We did the best we could,
the place full up,
our stable the last corner we had.
Mary, who had a baby coming,
wanting only peace and privacy,
was happy with anything.
It was a birth like any other,
the mother spent, the baby crying,
the father bewildered.
I gave her swaddling clothes,
the ones my Daniel used.
Daniel was on my hip as I gave them,
and he wanted down,
and toddled over to the baby,
leaning close, patting his face.
We all laughed.
They stayed a couple of weeks,
we had no trouble with them.
Some shepherds came to visit,
the night that bright star had us all out and staring.
Then there were those foreign fellows,
I don’t know how they knew them…
but they didn’t stay long.
The next morning in fact, early,
her husband pounding on the door at daybreak,
wanted to settle the bill, with gold coins no less.

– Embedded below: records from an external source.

(** X2. [parsePhys] on the view of a whole buffer succeeds exactly when the
    eight bytes from [offset] lie inside the buffer: the ninth payload byte
    is never needed, and any shorter range, or a negative offset, gives
    the exception [Failed to parse physical dimensions]. *)
Theorem parsePhys_needs_eight_bytes (st : Store) (b : nat) (offset : Z) :
  let data := ArrayBuffer_data st b in
  let view := new_DataView st b in
  ((exists p, parsePhys st view offset = Ok p) <->
   0 <= offset /\ offset + 8 <= Z.of_nat (length data)) /\
  ((forall p, parsePhys st view offset <> Ok p) ->
   parsePhys st view offset = Throw (Error "Failed to parse physical dimensions")).
Proof.
  intros data view. subst view. rewrite parsePhys_whole. fold data.
  destruct (Z.leb_spec 0 offset); destruct (Z.leb_spec (offset + 8) (Z.of_nat (length data)));
    cbn [andb]; split;
    try (split; [intros [p Hp]; (discriminate Hp || lia) | intros; (lia || eauto)]);
    try (intros Hn; first [reflexivity | exfalso; eapply Hn; reflexivity]).
Qed.

Lemma parsePhys_needs_eight_bytes_witness :
  (exists p, parsePhys [bytes_of [0;0;11;19; 0;0;11;19]]
               (new_DataView [bytes_of [0;0;11;19; 0;0;11;19]] 0) 0 = Ok p)
  /\ parsePhys [bytes_of [0;0;11;19; 0;0;11]]
       (new_DataView [bytes_of [0;0;11;19; 0;0;11]] 0) 0
     = Throw (Error "Failed to parse physical dimensions").
Proof.
  split.
  - apply (proj1 (parsePhys_needs_eight_bytes [bytes_of [0;0;11;19; 0;0;11;19]] 0 0)).
    cbn. lia.
  - apply (proj2 (parsePhys_needs_eight_bytes [bytes_of [0;0;11;19; 0;0;11]] 0 0)).
    intros p Hp.
    assert (H : exists q, parsePhys [bytes_of [0;0;11;19; 0;0;11]]
                  (new_DataView [bytes_of [0;0;11;19; 0;0;11]] 0) 0 = Ok q) by eauto.
    apply (proj1 (parsePhys_needs_eight_bytes [bytes_of [0;0;11;19; 0;0;11]] 0 0)) in H.
    cbn in H. lia.
Defined.

(** ** readChunks, chunk by chunk *)

Lemma isPng_at (st : Store) (b : nat) (prefix rest : list byte) :
  ArrayBuffer_data st b = prefix ++ signature_bytes ++ rest ->
  isPng st (new_DataView st b) (Z.of_nat (length prefix)) = Ok true.
Proof.
  intros Hd. apply isPng_true_iff. intros k Hk.
  assert (Hat : forall n x post,
             signature_bytes ++ rest = take n signature_bytes ++ x :: post ->
             (n <= 8)%nat ->
             getUint8 st (new_DataView st b) (Z.of_nat (length prefix) + Z.of_nat n)
             = Ok (u8 x)).
  { intros n x post Heq Hn.
    replace (Z.of_nat (length prefix) + Z.of_nat n)
      with (Z.of_nat (length (prefix ++ take n signature_bytes)))
      by (rewrite length_app, length_take; change (length signature_bytes) with 8%nat; lia).
    apply (getUint8_at st b _ post x). rewrite Hd, Heq, <- app_assoc. reflexivity. }
  do 8 (destruct k as [|k];
        [ match goal with
          | |- getUint8 _ _ (_ + Z.of_nat ?n) = _ =>
              exact (Hat n (nth n signature_bytes x00)
                       (drop (S n) signature_bytes ++ rest) eq_refl ltac:(lia))
          end | ]).
  lia.
Qed.

(** [length cs] iterations of the loop consume the chunks [cs]. *)
Lemma readChunks_while_steps (st : Store) (b : nat) (tail : list byte) :
  forall (cs : list Chunk) (pre : list byte) (table : gmap string PngChunk.t) (k : nat),
    Forall wf_chunk cs ->
    Forall (fun c => chunk_name c <> "IEND") cs ->
    ArrayBuffer_data st b = pre ++ flat_map encode_chunk cs ++ tail ->
    readChunks_while (length cs + k) st (new_DataView st b) (Z.of_nat (length pre)) table
    = readChunks_while k st (new_DataView st b)
        (Z.of_nat (length pre) + chunks_span cs)
        (chunk_table (Z.of_nat (length pre)) cs table).
Proof.
  induction cs as [|c rest IH]; intros pre table k Hwf Hne Hd.
  - cbn [length chunk_table Nat.add]. unfold chunks_span; cbn [fold_right].
    rewrite Z.add_0_r. reflexivity.
  - cbn [flat_map] in Hd. rewrite <- app_assoc in Hd.
    apply Forall_cons_1 in Hwf as [Hwc Hwf].
    apply Forall_cons_1 in Hne as [Hnc Hne].
    cbn [length Nat.add readChunks_while chunk_table].
    assert (Hle : (Z.of_nat (length pre)
                   <=? ArrayBuffer_byteLength st (buffer (new_DataView st b))) = true).
    { apply Z.leb_le. unfold ArrayBuffer_byteLength; cbn [buffer new_DataView].
      rewrite Hd, length_app. lia. }
    rewrite Hle.
    destruct (read_chunk_header st b pre _ c Hwc Hd) as [-> ->].
    cbn [bind].
    assert (Hnext : Z.of_nat (length pre) + LENGTH_SIZE
                    + (Z.of_nat (length (chunk_data c)) + LENGTH_SIZE + CRC_SIZE)
                    = Z.of_nat (length (pre ++ encode_chunk c))).
    { rewrite length_app, Nat2Z.inj_add, (length_encode_chunk c Hwc).
      unfold chunk_span, LENGTH_SIZE, CRC_SIZE. lia. }
    assert (Hspan : Z.of_nat (length pre) + chunk_span c
                    = Z.of_nat (length (pre ++ encode_chunk c))).
    { rewrite length_app, Nat2Z.inj_add, (length_encode_chunk c Hwc). lia. }
    assert (Hsum : Z.of_nat (length pre) + chunks_span (c :: rest)
                   = Z.of_nat (length (pre ++ encode_chunk c)) + chunks_span rest).
    { rewrite <- Hspan. unfold chunks_span; cbn [fold_right]. lia. }
    rewrite Hnext, Hspan, Hsum.
    assert (Hd' : ArrayBuffer_data st b
                  = (pre ++ encode_chunk c) ++ flat_map encode_chunk rest ++ tail).
    { rewrite Hd, <- app_assoc. reflexivity. }
    replace (Z.of_nat (length pre) + LENGTH_SIZE + 4)
      with (Z.of_nat (length pre) + 8) by (unfold LENGTH_SIZE; lia).
    destruct (String.eqb_spec (chunk_name c) "IDAT") as [Hidat|Hidat].
    + rewrite Hidat. cbn [andb].
      destruct (bool_decide (is_Some (table !! "IDAT"))).
      * apply IH; assumption.
      * cbn [String.eqb Ascii.eqb Bool.eqb].
        unfold chunk_entry. apply IH; assumption.
    + cbn [andb].
      destruct (String.eqb_spec (chunk_name c) "IEND") as [Hiend|_]; [contradiction|].
      unfold chunk_entry. apply IH; assumption.
Qed.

I went out to say good-bye.
Holding the baby tightly,
she looked grey with worry.
I hurried over, thinking the baby was sick,
but she told me of her husband’s dream,
that Herod was coming to kill their child
and now they were fleeing this very hour…
to Egypt, of all places!
I reassured her as best I could,
her not being from these parts.
It’s safe here, safe as anywhere, I told her.
And why would Herod take an interest
in any child in Bethlehem?
Egypt is a long way away–
I looked into her eyes,
you’ll go all that way, for a dream?
The last I saw of them, they were cresting that hill.
She looked back, and held up her hand,
and then they were gone, Egypt bound.
I did not think much about them again
until the day the soldiers came.
Herod’s men, silent and brutal,
untouched by any mother’s screams.
House to house, they searched for children under two.
I was standing here by the window when they came
and tore my Daniel from my arms.
They left him lying on the ground outside…
and I tell you that day a sword pierced my soul also.
The crying on the outside has stopped,
but inside I’m still weeping for Daniel
and every other missing child.
I think of Mary in Egypt with her baby in her arms,
all ours dead and buried.
If we had known the danger,
we would have left everything and followed her.
The anger that fills me now is bigger than my life.
It looks for a king whose bloody men
come armed and armoured for babes in arms.
It looks toward Roman rulers that leave our men
enraged and helpless, knowing that survival
depends on accepting suffering, at least for now.
And my anger ranges as far as God’s throne,
challenging a deity who sends dreams to only one.
Would it have been too much to ask for a dream
that warned of danger for all Bethlehem’s children?
My mind swirling with anger and grief,
I sit here empty lapped,
and my dreams are all of Egypt
and a baby safe in his mother’s arms.